Quarenta anos depois o mundo vive uma outra pandemia, a COVID-19, causada pelo novo coronavírus Sars-Cov-2 (Síndrome Respiratória Aguda Grave do Coronavírus 2) e, novamente verificamos a utilização do “risco” de modo equivocado. Para a ciência, risco é um conceito que expressa a probabilidade de algo acontecer. Como a ciência faz parte da vida cotidiana, os conceitos e as ideias vão se transformando conforme os contextos socioculturais e históricos aos quais pertencemos. No senso comum, a palavra ‘risco’ transmite a ideia de perigo, alerta e, como sabemos pela história da Aids no Brasil e no mundo, a passagem entre ‘pessoas com maior probabilidade de infecção’ para ‘pessoas perigosas’ gerou sobretudo respostas sociais de exclusão, marginalização e violação de direitos.
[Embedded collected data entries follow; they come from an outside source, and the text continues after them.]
(* ===== verification/Read.v ===== *)
(** * Point lookup ([src/raw/read.rs])

    [RawTree::get]: the optimistic descent with version validation, coupling
    and retries. [retries] bounds the attempts of the retry loop, one more
    than the length of the key the turns of one descent. *)

From S2P Require Import Prelude Bytes Latch Slot Bits Node Free Mem Raw.
Local Open Scope Z_scope.

Section read.
Context {L : Type} `{LeafNode L}.
Abbreviation prog := (prog L).

Definition retry_with {S A B} (s : S) : flow B (flow S A) := Break (Continue s).
Definition return_with {S A B} (a : A) : flow B (flow S A) := Break (Break a).

(** [(leaf.key_bytes() == key).then_some(leaf)]. *)
Definition check_leaf (key : list byte) (r : raw) : prog (option loc) :=
  l ← leaf_ref r; k ← leaf_key l; mret (if decide (k = key) then Some l else None).

(** One turn of the descent: the node at hand, its parent and its depth. *)
Definition get_turn (key : list byte) (backoff : SpinBackoff)
    (cursor : option (loc * Z) * raw * nat)
    : prog (flow (option (loc * Z) * raw * nat) (flow SpinBackoff (option loc))) :=
  let '(parent, cur, depth) := cursor in
  node ← node_ref cur;
  v ← node_read_version node;
  match v with
  | None => mret (retry_with (spin backoff).2)
  | Some v =>
    still_linked ← match parent with
                   | Some (p, pv) => node_validate p pv
                   | None => r ← root; mret (bool_decide (r = cur))
                   end;
    if negb still_linked then mret (retry_with backoff)
    else
      prefix ← trigger (NodeRead node load_prefix);
      if negb (is_prefix_of prefix (key_from key depth)) then
        ok ← node_validate node v;
        mret (if ok : bool then return_with None else retry_with backoff)
      else
        let node_depth := (depth + ps_len prefix)%nat in
        child ← if decide (node_depth = length key) then trigger (NodeRead node exact_leaf)
                else b ← expect (key !! node_depth);
                     c ← trigger (NodeRead node (λ nd, find_child nd b)); mret (default NULL c);
        if is_null child || is_leaf child then
          ok ← node_validate node v;
          if negb ok then mret (retry_with backoff)
          else if is_null child then mret (return_with None)
          else r ← check_leaf key child; mret (return_with r)
        else mret (Continue (Some (node, v), child, S node_depth))
  end.

Definition get (retries : nat) (key : list byte) : prog (option loc) :=
  loop retries (λ backoff,
    cur ← root;
    if is_null cur then mret (Break None)
    else if is_leaf cur then r ← check_leaf key cur; mret (Break r)
    else loop (S (length key)) (get_turn key backoff) (None, cur, 0%nat)) backoff_new.
End read.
Outra lição duramente aprendida com a Aids é que só pode ser considerado ‘de risco’ apenas quem, em alguma medida, pertença a um grupo com características, comportamentos e condições de saúde que representem menor valor na hierarquia social e, portanto, representem ‘perigo’ ou ‘alerta’.
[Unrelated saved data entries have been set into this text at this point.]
(* ===== verification/Write.v ===== *)
(** * Inserts ([src/raw/write.rs])

    [insert_with] and everything below it: the write of an empty tree, of a
    root leaf, the prefix split, the exact leaf, growth, the plain insert, the
    replaced leaf and the leaf split, and the chain of nodes that holds two
    leaves. A [Result] whose error is [Full] is an option here. The state of
    the retry loop is the backoff and the pool; the state of the descent is
    the parent, the node at hand and its depth. Each branch ends the descent:
    with [Continue] (retry from the root) or [Break] (return). *)

From S2P Require Import Prelude Bytes Latch Slot Bits Node Free Mem Raw Read.
Local Open Scope Z_scope.

(** How an insert treats an existing key. *)
Inductive Mode := Replace | InsertIfAbsent.

#[export] Instance mode_eq_dec : EqDecision Mode.
Proof. solve_decision. Defined.

(** The result of an insert. *)
Inductive Outcome := Inserted (l : loc) | Replaced (l : loc) | Existing (l : loc).

(** Where an insert published its leaf. *)
Record Hint := { hint_node : raw; hint_version : Z; hint_depth : nat }.

Section write.
Context {L : Type} `{LeafNode L}.
Abbreviation prog := (prog L).

Definition retry_state : Type := SpinBackoff * Prepared.
Definition insert_result : Type := option Outcome * Prepared * option Hint.
Definition verdict : Type := flow retry_state insert_result.

(** ** Chains *)

(** The segments of 16 prefix bytes plus one branch byte above the bottom
    node, and the rest. *)
Fixpoint chain_segments (fuel : nat) (rest : list byte) : list (list byte * byte) * list byte :=
  match fuel with
  | O => ([], rest)
  | S fuel =>
    if decide (MAX_PREFIX_LEN < length rest)%nat then
      let '(segments, last) := chain_segments fuel (drop (MAX_PREFIX_LEN + 1) rest) in
      ((take MAX_PREFIX_LEN rest, rest !!! MAX_PREFIX_LEN) :: segments, last)
    else ([], rest)
  end.

(** The segments above the bottom node, from the innermost out. *)
Fixpoint build_links (prep : Prepared) (segments : list (list byte * byte)) (below : raw)
    : prog (option raw * Prepared) :=
  match segments with
  | [] => mret (Some below, prep)
  | (seg_prefix, byte) :: segments =>
    '(n, prep) ← prep_node prep Node4;
    match n with
    | None => mret (None, prep)
    | Some n =>
      _ ← init_prefix n seg_prefix;
      _ ← push_child_unpublished n byte below;
      build_links prep segments (NodeAt n)
    end
  end.

(** The entry of one leaf in the bottom node. *)
Definition place_leaf (n : loc) (common : nat) (entry : list byte * raw) : prog unit :=
  match entry.1 !! common with
  | None => init_exact_leaf n entry.2
  | Some byte => push_child_unpublished n byte entry.2
  end.

(** The chain's top and its bottom. *)
Definition build_chain (prep : Prepared) (prefix : list byte) (a b : list byte * raw) (common : nat)
    : prog (option (raw * raw) * Prepared) :=
  _ ← debug_assert (bool_decide (length prefix = common));
  let '(segments, rest) := chain_segments (length prefix) prefix in
  '(bottom, prep) ← prep_node prep Node4;
  match bottom with
  | None => mret (None, prep)
  | Some bottom =>
    _ ← init_prefix bottom rest;
    _ ← place_leaf bottom common a;
    _ ← place_leaf bottom common b;
    '(top, prep) ← build_links prep (rev segments) (NodeAt bottom);
    mret (match top with Some top => Some (top, NodeAt bottom) | None => None end, prep)
  end.

(** ** The branches of [insert_with] *)

Section insert.
Context (new_ptr : loc) (key : list byte) (mode : Mode) (count : Z) (hint : option Hint).
Abbreviation new_leaf := (LeafAt new_ptr).

Definition retry (b : SpinBackoff) (p : Prepared) : prog verdict := mret (Continue (b, p)).
Definition retry_spin (b : SpinBackoff) (p : Prepared) : prog verdict := mret (Continue ((spin b).2, p)).
Definition finish (o : Outcome) (p : Prepared) (h : option Hint) : prog verdict :=
  mret (Break (Some o, p, h)).
Definition full (p : Prepared) : prog verdict := mret (Break (None, p, hint)).

(** Empty tree: publish the first leaf under [root_latch]. *)
Definition insert_first (b : SpinBackoff) (p : Prepared) : prog verdict :=
  w ← root_lock;
  r ← root;
  if negb (is_null r) then _ ← root_drop w; retry b p
  else
    _ ← len_add count;
    _ ← owner_disarm new_ptr;
    _ ← set_root new_leaf;
    _ ← root_drop w;
    finish (Inserted new_ptr) p hint.

(** The root is the single leaf [old]. *)
Definition insert_root_leaf (b : SpinBackoff) (p : Prepared) (r0 : raw) : prog verdict :=
  old ← leaf_ref r0;
  ekey ← leaf_key old;
  if decide (ekey = key) then
    if decide (mode = InsertIfAbsent) then finish (Existing old) p hint
    else
      w ← root_lock;
      r ← root;
      if negb (bool_decide (r = r0)) then _ ← root_drop w; retry b p
      else
        _ ← owner_disarm new_ptr;
        _ ← set_root new_leaf;
        _ ← leaf_mark_removed old;
        _ ← root_drop w;
        _ ← trigger (RetireLeaf old);
        finish (Replaced old) p hint
  else
    let common := common_prefix ekey key in
    '(chain, p) ← build_chain p (take common key) (ekey, r0) (key, new_leaf) common;
    match chain with
    | None => full p
    | Some (chain, _) =>
      w ← root_lock;
      r ← root;
      if negb (bool_decide (r = r0)) then _ ← root_drop w; retry_spin b p
      else
        _ ← len_add count;
        _ ← owner_disarm new_ptr;
        _ ← set_root chain;
        _ ← root_drop w;
        finish (Inserted new_ptr) (prep_commit p) hint
    end.

(** Prefix split, at [matched] bytes of the prefix of [node]. *)
Definition insert_split (b : SpinBackoff) (p : Prepared) (parent : Parent) (node : loc) (v : Z)
    (depth : nat) (prefix : PrefixSnapshot) (matched : nat) : prog verdict :=
  ok ← node_validate node v;
  if negb ok then retry b p
  else
    '(split, p) ← prep_node p Node4;
    match split with
    | None => full p
    | Some split =>
      _ ← init_prefix split (take matched (as_slice prefix));
      byte ← expect (ps_bytes prefix !! matched);
      _ ← push_child_unpublished split byte (NodeAt node);
      _ ← (if decide (depth + matched = length key)%nat then init_exact_leaf split new_leaf
           else byte ← expect (key !! (depth + matched)%nat);
                push_child_unpublished split byte new_leaf);
      pg ← lock_parent parent (NodeAt node);
      match pg with
      | None => retry_spin b p
      | Some pg =>
        nw ← node_try_upgrade node v;
        match nw with
        | None => _ ← pg_drop pg; retry_spin b p
        | Some nw =>
          _ ← store_prefix node (drop (matched + 1) (as_slice prefix));
          _ ← len_add count;
          _ ← owner_disarm new_ptr;
          _ ← publish_in_parent pg (NodeAt split);
          _ ← node_drop node nw;
          _ ← pg_drop pg;
          finish (Inserted new_ptr) (prep_commit p)
            (Some {| hint_node := NodeAt split; hint_version := 0; hint_depth := (depth + matched)%nat |})
        end
      end
    end.

(** The exact-leaf home: the key ends at [node]. *)
Definition insert_exact (b : SpinBackoff) (p : Prepared) (node : loc) (v : Z) : prog verdict :=
  exact ← trigger (NodeRead node exact_leaf);
  ok ← node_validate node v;
  if negb ok then retry b p
  else if negb (is_null exact) then
    old ← leaf_ref exact;
    if decide (mode = InsertIfAbsent) then finish (Existing old) p hint
    else
      nw ← node_try_upgrade node v;
      match nw with
      | None => retry_spin b p
      | Some nw =>
        _ ← owner_disarm new_ptr;
        _ ← node_set_exact_leaf node new_leaf;
        _ ← leaf_mark_removed old;
        _ ← node_drop node nw;
        _ ← trigger (RetireLeaf old);
        finish (Replaced old) p hint
      end
  else
    nw ← node_try_upgrade node v;
    match nw with
    | None => retry_spin b p
    | Some nw =>
      _ ← len_add count;
      _ ← owner_disarm new_ptr;
      _ ← node_set_exact_leaf node new_leaf;
      _ ← node_drop node nw;
      finish (Inserted new_ptr) p hint
    end.

(** Grow: build the larger node, publish it in the parent and obsolete this one. *)
Definition insert_grow (b : SpinBackoff) (p : Prepared) (parent : Parent) (node : loc) (v : Z)
    (node_depth : nat) (byte : byte) : prog verdict :=
  ty ← trigger (NodeRead node node_type);
  grown_ty ← expect (grown ty);
  '(grown, p) ← prep_node p grown_ty;
  match grown with
  | None => full p
  | Some grown =>
    pg ← lock_parent parent (NodeAt node);
    match pg with
    | None => retry_spin b p
    | Some pg =>
      nw ← node_try_upgrade node v;
      match nw with
      | None => _ ← pg_drop pg; retry_spin b p
      | Some nw =>
        _ ← node_copy_into node grown;
        _ ← push_child_unpublished grown byte new_leaf;
        _ ← len_add count;
        _ ← owner_disarm new_ptr;
        _ ← publish_in_parent pg (NodeAt grown);
        _ ← node_mark_obsolete node nw;
        _ ← pg_drop pg;
        _ ← trigger (RetireNode node);
        finish (Inserted new_ptr) (prep_commit p)
          (Some {| hint_node := NodeAt grown; hint_version := 0; hint_depth := node_depth |})
      end
    end
  end.

(** Room in the node: lock only this node. *)
Definition insert_room (b : SpinBackoff) (p : Prepared) (node : loc) (v : Z)
    (node_depth : nat) (byte : byte) : prog verdict :=
  nw ← node_try_upgrade node v;
  match nw with
  | None => retry_spin b p
  | Some nw =>
    _ ← len_add count;
    _ ← owner_disarm new_ptr;
    _ ← node_insert_child node byte new_leaf;
    version ← node_unlock node nw;
    finish (Inserted new_ptr) p
      (Some {| hint_node := NodeAt node; hint_version := version; hint_depth := node_depth |})
  end.

(** The slot holds a leaf: replace it, or split it if its key differs. *)
Definition insert_at_leaf (b : SpinBackoff) (p : Prepared) (node : loc) (v : Z)
    (node_depth : nat) (byte : byte) (c : raw) : prog verdict :=
  old ← leaf_ref c;
  ekey ← leaf_key old;
  if decide (ekey = key) then
    if decide (mode = InsertIfAbsent) then finish (Existing old) p hint
    else
      nw ← node_try_upgrade node v;
      match nw with
      | None => retry_spin b p
      | Some nw =>
        _ ← owner_disarm new_ptr;
        _ ← node_replace_child node byte new_leaf;
        _ ← leaf_mark_removed old;
        _ ← node_drop node nw;
        _ ← trigger (RetireLeaf old);
        finish (Replaced old) p hint
      end
  else
    let from := (node_depth + 1)%nat in
    let es := key_from ekey from in
    let ns := drop from key in
    let common := common_prefix es ns in
    '(chain, p) ← build_chain p (take common ns) (es, c) (ns, new_leaf) common;
    match chain with
    | None => full p
    | Some (chain, bottom) =>
      nw ← node_try_upgrade node v;
      match nw with
      | None => retry_spin b p
      | Some nw =>
        _ ← len_add count;
        _ ← owner_disarm new_ptr;
        _ ← node_replace_child node byte chain;
        _ ← node_drop node nw;
        finish (Inserted new_ptr) (prep_commit p)
          (Some {| hint_node := bottom; hint_version := 0; hint_depth := (from + common)%nat |})
      end
    end.

(** One turn of the descent. *)
Definition insert_turn (b : SpinBackoff) (p : Prepared) (cursor : Parent * raw * nat)
    : prog (flow (Parent * raw * nat) verdict) :=
  let '(parent, node_raw, depth) := cursor in
  node ← node_ref node_raw;
  v ← node_read_version node;
  match v with
  | None => r ← retry_spin b p; mret (Break r)
  | Some v =>
    linked ← still_parent parent node_raw;
    if negb linked then r ← retry b p; mret (Break r)
    else
      prefix ← trigger (NodeRead node load_prefix);
      let rest := key_from key depth in
      let matched := if is_prefix_of prefix rest then ps_len prefix
                     else common_prefix (as_slice prefix) rest in
      if decide (matched < ps_len prefix)%nat then
        r ← insert_split b p parent node v depth prefix matched; mret (Break r)
      else
        let node_depth := (depth + ps_len prefix)%nat in
        if decide (node_depth = length key) then r ← insert_exact b p node v; mret (Break r)
        else
          byte ← expect (key !! node_depth);
          child ← trigger (NodeRead node (λ nd, find_child nd byte));
          match child with
          | Some (NodeAt _ as c) => mret (Continue (ParentNode node_raw v byte, c, S node_depth))
          | _ =>
            is_full ← trigger (NodeRead node is_full);
            ok ← node_validate node v;
            if negb ok then r ← retry b p; mret (Break r)
            else
              r ← match child with
                  | None => if is_full : bool then insert_grow b p parent node v node_depth byte
                            else insert_room b p node v node_depth byte
                  | Some c => insert_at_leaf b p node v node_depth byte c
                  end;
              mret (Break r)
          end
  end.

(** One attempt, from the root. *)
Definition insert_attempt (st : retry_state) : prog verdict :=
  let '(b, p) := st in
  let p := prep_reset p in
  r0 ← root;
  match r0 with
  | Null => insert_first b p
  | LeafAt _ => insert_root_leaf b p r0
  | NodeAt _ => loop (S (length key)) (insert_turn b p) (ParentRoot, r0, 0%nat)
  end.

Definition insert_with (retries : nat) (prep : Prepared) : prog insert_result :=
  _ ← owner_ptr new_ptr;
  loop retries insert_attempt (backoff_new, prep).
End insert.

(** [insert_hinted]: whatever the pool still owns at the end is released. *)
Definition insert_hinted (retries : nat) (owner : loc) (key : list byte) (mode : Mode) (count : Z)
    (hint : option Hint) : prog (option Outcome * option Hint) :=
  '(r, prep, hint) ← insert_with owner key mode count hint retries prep_new;
  _ ← prep_release prep;
  mret (r, hint).

Definition insert (retries : nat) (owner : loc) (key : list byte) (mode : Mode) (count : Z)
    : prog (option Outcome) :=
  '(r, _) ← insert_hinted retries owner key mode count None; mret r.

(** The inserters' fast path; the updated hint, and [None] for "use the full
    insert". *)
Definition insert_at_hint (h : Hint) (owner : loc) (key : list byte) (count : Z)
    : prog (option Outcome * Hint) :=
  match key !! hint_depth h with
  | None => mret (None, h)
  | Some byte =>
    node ← node_ref (hint_node h);
    w ← node_try_upgrade node (hint_version h);
    match w with
    | None => mret (None, h)
    | Some w =>
      let unlocked v := {| hint_node := hint_node h; hint_version := v; hint_depth := hint_depth h |} in
      occupied ← trigger (NodeRead node (λ nd, bool_decide (is_Some (find_child nd byte))));
      is_full ← (if occupied : bool then mret true else trigger (NodeRead node is_full));
      if is_full : bool then
        v ← node_unlock node w; mret (None, unlocked v)
      else
        new_ptr ← owner_ptr owner;
        _ ← len_add count;
        _ ← owner_disarm new_ptr;
        _ ← node_insert_child node byte (LeafAt new_ptr);
        v ← node_unlock node w;
        mret (Some (Inserted new_ptr), unlocked v)
    end
  end.
End write.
Entretanto, desde que foi decretada a pandemia para a COVID-19 pela OMS, instituições de saúde, governos e as mídias usam ostensivamente a expressão “grupo de risco” para se referir aos mais severamente afetados, a saber: pessoas a partir de 60 anos de idade e/ou com condições de saúde crônicas pré-existentes.
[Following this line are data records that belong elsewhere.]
(* ===== verification/Pool.v ===== *)
(** * Prepared nodes

    The pool of unpublished nodes never touches the tree: preparing nodes
    keeps the invariant, with the prepared nodes in its pool
    ([prep_node_spec], [wf_same_tree]). *)

From S2P Require Import Prelude Bytes Latch Slot Bits Node NodeSpec NodeOps Free Mem Shape Raw Read Write Inv Commit Update.
Local Open Scope Z_scope.

Section pool.
Context {L St : Type} {LN : LeafNode L} {LL : LeafLaws L} {LY : Layout St} {EX : Exempt}.
Implicit Types (s : RawTree L St) (m : gmap path loc) (B : gmap loc path) (P : gset loc).

(** ** States that differ in unpublished nodes only *)

Record same_tree s s' P : Prop := {
  sm_root : t_root s' = t_root s;
  sm_root_latch : t_root_latch s' = t_root_latch s;
  sm_len : t_len s' = t_len s;
  sm_stripe : t_stripe s' = t_stripe s;
  sm_leaves : t_leaves s' = t_leaves s;
  sm_retired_nodes : t_retired_nodes s' = t_retired_nodes s;
  sm_retired_leaves : t_retired_leaves s' = t_retired_leaves s;
  sm_owned : t_owned s' = t_owned s;
  sm_nodes n : n ∉ P → t_nodes s' !! n = t_nodes s !! n;
}.

Lemma same_tree_refl s P : same_tree s s P.
Proof. done. Qed.

Lemma same_tree_trans s1 s2 s3 P P' :
  P ⊆ P' → same_tree s1 s2 P → same_tree s2 s3 P' → same_tree s1 s3 P'.
Proof.
  intros HP [E1 E2 E3 E4 E5 E6 E7 E8 E9] [F1 F2 F3 F4 F5 F6 F7 F8 F9]. split; try congruence.
  intros n Hn. rewrite F9, E9 by set_solver. done.
Qed.

Lemma same_tree_mono s s' P P' : P ⊆ P' → same_tree s s' P → same_tree s s' P'.
Proof. intros HP [? ? ? ? ? ? ? ? E]. split; try done. intros n Hn. apply E. set_solver. Qed.

Lemma same_tree_put s n ob P : n ∈ P → same_tree s (put_node s n ob) P.
Proof. intros Hn. split; try done. intros n' Hn'. apply lookup_insert_ne. set_solver. Qed.

(** The nodes of a pool. *)
Definition pool_node s B (n : loc) : Prop :=
  B !! n = None ∧ n ∉ t_retired_nodes s ∧
  ∃ ob, t_nodes s !! n = Some ob ∧ node_ok (o_node ob) ∧ o_latch ob = 0.

Lemma wf_pool_node s B m P n : wf s B m P → n ∈ P → pool_node s B n.
Proof.
  intros W Hn. destruct (wf_nodes _ _ _ _ W n) as [|ob|ob|]; try done.
  split_and!; [done..|]. by exists ob.
Qed.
Socialmente, há forte resistência à velhice e frequente culpabilização das pessoas que possuem hipertensão ou diabetes por seus estilos de vida ‘errados’. Dessa forma, a noção de ‘grupo de risco’ para a COVID-19 pode muito facilmente carregar consigo ideias de vidas ‘imperfeitas’, ‘não plenamente produtivas’ e, novamente, de menor valor social.

Além de reforçar preconceitos, pensar uma epidemia na lógica de ‘grupos de risco’ fomenta uma percepção equivocada de que os desfechos graves e indesejáveis de morte ocorram apenas nesses grupos. Consequentemente, as pessoas que não fazem parte desses grupos podem passar a subestimar a doença, ter uma falsa sensação de invulnerabilidade e não compreender a importância em se cumprir as medidas de distanciamento social – estratégia atualmente mais eficaz, legitimada pela ciência, na diminuição da disseminação da doença e no achatamento da curva epidemiológica tão importante para não colapsar a capacidade instalada dos serviços de saúde.

A epidemia da COVID-19 no Brasil começou pela camada de maior renda dos grandes centros urbanos e, agora, com a disseminação comunitária, avança para o interior do país e periferia das grandes cidades, revelando gravidade, mesmo que em menor frequência, em adultos sem doença prévia. Os sistemas de saúde sobrecarregados e as medidas de controle podem contribuir para o agravamento, dificuldade de atendimento e invisibilidade de outros problemas de saúde e constituir barreiras de acesso ao cuidado e assistência em saúde. Como exemplos destacamos os prejuízos à saúde mental, assim como o aumento vertiginoso da violência doméstica desde o início da quarentena. Conforme amplamente disseminado, o impacto econômico do desemprego nas camadas mais pobres da população pode, na ausência ou insuficiência de ação do poder público, conduzir rapidamente estas pessoas à fome e miséria. Em surtos pandêmicos como este, há uma complexidade que não cabe na expressão ‘grupo de risco’.

Num momento de receios, fake news e manifestações de negacionismo científico, enfrentar a pandemia do novo coronavírus por meio da lógica de grupo de risco é um retrocesso científico, histórico e político. A vulnerabilidade e o aprendizado com a pandemia de Aids ensinaram importantes lições. É possível e necessário reconhecer segmentos mais severamente afetados pela COVID-19 para formular estratégias eficientes de proteção e cuidado, sem desenhar um alvo nas costas dessas pessoas. Paralelamente a isso, uma emergência sanitária e humanitária como essa, torna todas as pessoas vulneráveis a algo que não desejam, seja diretamente ligado à COVID-19 ou às medidas discriminatórias de controle, sobretudo quando enraizadas em processos de desigualdade social anteriores à pandemia. Dessa forma, substituir a lógica do grupo de risco pela da vulnerabilidade amplia nossa capacidade crítica e de reflexão e reforça o compromisso coletivo no enfrentamento da pandemia com os recursos dos quais dispomos e somos capazes de construir.